The 2019 world champion at 59kgs, Morais could not overcome obstacles from the COVID-19 pandemic to reach the 2020 Olympic Games in Tokyo, which were held last year.
This year, she made late switch to 68kg and the L’Essor high school product was back on the podium at this month’s world championships in Serbia as well last month’s Commonwealth Games in England.
“It definitely gives me confidence,” said Morais, who was one of only two Canadians to reach the podium in Serbia with a bronze medal. “I’ve never (competed at) 68(kgs) before this year and I wasn’t sure. I beat the Olympic bronze medalist (Kyrgyzstan’s Meerim Zhumanazorva), so it gives me confidence that I can be up there.”
It was a last-minute decision Morais made with coaches David Zilberman and Martine Dugrenier just prior to the Canadian Wrestling Trials in Edmonton in May to move up in weigh.
“Without them, I wouldn’t be where I am today,” Morais said. “Dave’s believed in my development over 11 years. Anytime I wanted to walk away, he’s pushed me along.”
A new weight class just made so much sense for Morais, who won her first international medal for Canada at the Fracophone Games in 2013.
“It was always a struggle,” Morais said to make weight at 59kgs. “It was an extra stress all the time.
“Internationally, I was at 59(kgs) and domestically I was at 62(kgs) and I always had to watch my weight and that takes a toll. At 68(kgs), I can go out with friends, have a meal and not worry. It’s a lore more stress free.”
And the change of weight has also provided a new and exciting challenge for Morais on the mat.
“It’s new and exciting,” Morais said. “I really enjoy it because every weight class has a different style. At 59(kgs), wrestlers are firm and quick. At 68(kgs), they’re not as fast and try to tie you up.”
Still, she wasn’t sure how things were turn out internationally until she captured the silver medal at the Commonwealth Games.
“I know, coming off the Commonwealth Games, I was able to hold my own at 68kgs,” Morais said. “Before that, I thought I’d get manhandled and it gave me confidence going to the world championships, but as soon as you step on mat, anything can happen.
“I still had doubts, but I love being on the podium. I was definitely an underdog and the heavyweights haven’t heard of me.”
With new-found success, Morais is enjoying some much-needed down time with family and friends.
“It’s been a good 2022, but more and more I try to make family a priority,” said Morais, who is home for a wedding and plans to run a half marathon next month. “It’s still not as much as I would like.
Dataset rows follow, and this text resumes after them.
(** The loop that takes the least ready node; what is still waiting is returned. *)
Fixpoint drain (fuel : nat) (next : Edges) (remaining : BTreeMap MigrationId nat)
    (ready : BTreeSet MigrationId) (order : list MigrationId)
    : option (list MigrationId * BTreeMap MigrationId nat) :=
  match ready with
  | [] => Some (order, remaining)
  | id :: _ =>
      match fuel with
      | O => None
      | S fuel =>
          match mget id next with
          | None => None
          | Some children =>
              match release_all (remaining, sdel id ready) children with
              | None => None
              | Some (remaining, ready) => drain fuel next (mdel id remaining) ready (order ++ [id])
              end
          end
      end
  end.

(** The counters: for every node of the subset, the number of its neighbors that satisfy [waits]. *)
Fixpoint count_waits (subset : list MigrationId) (previous : Edges) (waits : MigrationId -> bool)
    : option (BTreeMap MigrationId nat) :=
  match subset with
  | [] => Some []
  | id :: subset =>
      match mget id previous, count_waits subset previous waits with
      | Some ps, Some remaining => Some (mins id (length (List.filter waits ps)) remaining)
      | _, _ => None
      end
  end.

Definition ready_of (remaining : BTreeMap MigrationId nat) : BTreeSet MigrationId :=
  sof (map fst (List.filter (fun e => e.2 =? 0) remaining)).

Definition order_apply_subset (required applied : BTreeSet MigrationId) (parents children : Edges)
    : option (result Diagnostic (list MigrationId)) :=
  match count_waits required parents (fun parent => smem parent required && negb (smem parent applied)) with
  | None => None
  | Some remaining =>
      match drain (length required) children remaining (ready_of remaining) [] with
      | None => None
      | Some (order, remaining) =>
          Some (if negb (bool_decide (remaining = [])) then Err (graph_failure "migration_history_cycle")
                else Ok order)
      end
  end.

Definition order_rollback_subset (removals : BTreeSet MigrationId) (parents children : Edges)
    : option (result Diagnostic (list MigrationId)) :=
  match count_waits removals children (fun child => smem child removals) with
  | None => None
  | Some remaining =>
      match drain (length removals) parents remaining (ready_of remaining) [] with
      | None => None
      | Some (order, remaining) =>
          Some (if negb (bool_decide (remaining = [])) then Err (graph_failure "migration_history_cycle")
                else Ok order)
      end
  end.

Definition topological_order (parents children : Edges) : option (result Diagnostic (list MigrationId)) :=
  match order_apply_subset (mkeys parents) [] parents children with
  | None => None
  | Some r =>
      Some (let? order := r in
            if negb (length order =? length parents) then Err (graph_failure "migration_history_cycle")
            else Ok order)
  end.

(** Depth-first reachability; [None] on a missing node or exhausted fuel. *)
Fixpoint reach (fuel : nat) (edges : Edges) (seen : BTreeSet MigrationId) (stack : list MigrationId)
    : option (BTreeSet MigrationId) :=
  match stack with
  | [] => Some seen
  | id :: stack =>
      match fuel with
      | O => None
      | S fuel =>
          match mget id edges with
          | None => None
          | Some nexts =>
              let '(seen, stack) :=
                fold_left (fun acc next =>
                  if smem next acc.1 then acc else (sins next acc.1, next :: acc.2)) nexts (seen, stack) in
              reach fuel edges seen stack
          end
      end
  end.

Definition reachable (start : MigrationId) (edges : Edges) : option (BTreeSet MigrationId) :=
  reach (S (length edges)) edges [] [start].

(** ** The history graph *)

Definition Manifests : Set := BTreeMap MigrationId VerifiedSchemaMigrationManifest.

Record MigrationHistoryGraph : Set := history_graph {
  graph_children : Edges;
  heads : list MigrationId;
  manifests : Manifests;
  graph_parents : Edges;
  topological : list MigrationId }.

Fixpoint collect_manifests (by_id : Manifests) (l : list VerifiedSchemaMigrationManifest)
    : result Diagnostic Manifests :=
  match l with
  | [] => Ok by_id
  | m :: l =>
      if mmem (manifest_id m) by_id then Err (graph_failure "migration_history_duplicate_id")
      else collect_manifests (mins (manifest_id m) m by_id) l
  end.

Definition check_legacy_bridges (by_id : Manifests) : result Diagnostic () :=
  let bridges := map manifest_id (List.filter is_legacy_bridge (mvals by_id)) in
  if 1 <? length bridges then Err (graph_failure "migration_history_multiple_legacy_bridges")
  else match bridges with
       | [] => Ok tt
       | bridge :: _ =>
           if existsb (fun e : MigrationId * VerifiedSchemaMigrationManifest =>
                bool_decide (length (parents e.2) = 0) && negb (oeqb e.1 bridge)) by_id
           then Err (graph_failure "migration_history_root_beside_legacy_bridge")
           else Ok tt
       end.

(** [children.get_mut(parent).expect(..).insert(id)]. *)
Definition add_child (id : MigrationId) (children : Edges) (parent : MigrationId) : option Edges :=
  match mget parent children with
  | Some s => Some (mins parent (sins id s) children)
  | None => None
  end.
“The world championships are always tough mentally and just to be surrounded by family was much needed. It’s been a long summer and even before the Commonwealth Games, there was a camp in Spain.”
The success has also given her inspiration to put last year’s disappointment of missing the Olympic Games behind and focus on the Paris Olympic Games in 2024.
“I always told myself I would play it season-by-season, year-by-year and day-by-day,” said Morais, who turned 29 in July. “I’m getting a little older and I know I’ll be done soon, but I’ll give Paris a go and then (be done) after that.”
She was an alternate for Canada at the 2016 Olympic Games and, coming off a world championship gold medal in 2019, was poised to go in 2020. However, the COVID-19 pandemic hit, the Olympic Games were pushed back a year and Morais simply didn’t have proper training before qualifying events were held later.
“It was devastating,” Morais said. “The pandemic hit, I was home and it was hard to get training in. It was challenging for sure and I tried my best, but in the end didn’t make it.
“My biggest dream since I was a little girl is to make an Olympic team and it’s difficult not to have that box checked.”
Morais, who trains out of Montreal, is ready to give it another shot and after that she’s looking forward to coming home.
“Many times, at this point, I’ve thought about retirement many times,” Morais said. “I’m looking forward to the next chapter.
“I have a Masters in teaching and I’m excited to start in education and I’d love to start coaching. I would love to come home to Windsor and coach at my old school. They need coaches.”